***** DATA EXTRACTS *****

(** The same without looking at the intermediate lines. *)
Lemma wps_send_ne {A} x k cmd (m : M A) Q E l L n c :
  E l (MkAbs L n c) →
  E (MkLocals (upd (lv_resp l) x None) (lv_ptr l)) (MkAbs L n c) →
  (∀ r, E (MkLocals (upd (lv_resp l) x (Some (MkResp n r))) (lv_ptr l))
          (MkAbs (n :: L) (Datatypes.S n) c)) →
  (∀ r, wps m Q E (MkLocals (upd (lv_resp l) x (Some (MkResp n r))) (lv_ptr l))
          (MkAbs (n :: L) (Datatypes.S n) c)) →
  wps (err ← at_send_resp x k cmd; check_ne err x;; m) Q E l (MkAbs L n c).
Proof.
  intros Hnone Hinv Hsome Hok. apply wps_bind, wps_at_send_resp.
  - intros err Herr%AT_errors_negative. apply wps_bind, wps_check_ne; [done|lia].
  - apply wps_bind, wps_check_ne; [done|done].
  - intros err r Herr%AT_errors_negative. apply wps_bind, wps_check_ne; [done|lia].
  - intros r _ _. apply wps_bind, wps_check_ne; [done|]. intros _.
    eexists. split_and!; [simpl; unfold upd; by rewrite String.eqb_refl|apply is_live_here|done|].
    intros _. apply Hok.
Qed.

Lemma wps_send_lt {A} x k cmd (m : M A) Q E l L n c :
  E l (MkAbs L n c) →
  E (MkLocals (upd (lv_resp l) x None) (lv_ptr l)) (MkAbs L n c) →
  (∀ r, E (MkLocals (upd (lv_resp l) x (Some (MkResp n r))) (lv_ptr l))
          (MkAbs (n :: L) (Datatypes.S n) c)) →
  (∀ r, wps m Q E (MkLocals (upd (lv_resp l) x (Some (MkResp n r))) (lv_ptr l))
          (MkAbs (n :: L) (Datatypes.S n) c)) →
  wps (err ← at_send_resp x k cmd; check_lt err x;; m) Q E l (MkAbs L n c).
Proof.
  intros Hnone Hinv Hsome Hok. apply wps_bind, wps_at_send_resp.
  - intros err Herr%AT_errors_negative. apply wps_bind, wps_check_lt; [done|lia].
  - apply wps_bind, wps_check_lt; [done|done].
  - intros err r Herr%AT_errors_negative. apply wps_bind, wps_check_lt; [done|lia].
  - intros r _ _. apply wps_bind, wps_check_lt; [done|]. intros _.
    eexists. split_and!; [simpl; unfold upd; by rewrite String.eqb_refl|apply is_live_here|done|].
    intros _. apply Hok.
Qed.

(** The check as a boolean, with the first line when it passes. *)
Lemma wps_send_failed_lt {A} x k cmd (f : bool → M A) Q E l L n c :
  wps (f true) Q E l (MkAbs L n c) →
  wps (f true) Q E (MkLocals (upd (lv_resp l) x None) (lv_ptr l)) (MkAbs L n c) →
  (∀ r, wps (f true) Q E (MkLocals (upd (lv_resp l) x (Some (MkResp n r))) (lv_ptr l))
          (MkAbs (n :: L) (Datatypes.S n) c)) →
  (∀ r, (kind_requires k = true → p_intermediates r ≠ []) →
     wps (f false) Q E (MkLocals (upd (lv_resp l) x (Some (MkResp n r))) (lv_ptr l))
          (MkAbs (n :: L) (Datatypes.S n) c)) →
  wps (err ← at_send_resp x k cmd; b ← failed_lt err x; f b) Q E l (MkAbs L n c).
Proof.
  intros Hnone Hinv Hsome Hok. apply wps_bind, wps_at_send_resp.
  - intros err Herr%AT_errors_negative. apply wps_bind, wps_failed_lt; [done|lia].
  - apply wps_bind, wps_failed_lt; [done|done].
  - intros err r Herr%AT_errors_negative. apply wps_bind, wps_failed_lt; [done|lia].
  - intros r [_ Hs _] Hreq. apply wps_bind, wps_failed_lt; [done|]. intros _.
    eexists. split_and!; [simpl; unfold upd; by rewrite String.eqb_refl|apply is_live_here|].
    simpl. destruct Hs as [Hs|Hs]; rewrite Hs; simpl; [apply Hsome|]. apply Hok. auto.
Qed.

*****

REQUIRED WORK
Starting from the line with "wps (err ← at_send_resp x k cmd; b" and ending with the final line of the data, quote every line exactly, both ends included.

EXPECTED ANSWER
  wps (err ← at_send_resp x k cmd; b ← failed_lt err x; f b) Q E l (MkAbs L n c).
Proof.
  intros Hnone Hinv Hsome Hok. apply wps_bind, wps_at_send_resp.
  - intros err Herr%AT_errors_negative. apply wps_bind, wps_failed_lt; [done|lia].
  - apply wps_bind, wps_failed_lt; [done|done].
  - intros err r Herr%AT_errors_negative. apply wps_bind, wps_failed_lt; [done|lia].
  - intros r [_ Hs _] Hreq. apply wps_bind, wps_failed_lt; [done|]. intros _.
    eexists. split_and!; [simpl; unfold upd; by rewrite String.eqb_refl|apply is_live_here|].
    simpl. destruct Hs as [Hs|Hs]; rewrite Hs; simpl; [apply Hsome|]. apply Hok. auto.
Qed.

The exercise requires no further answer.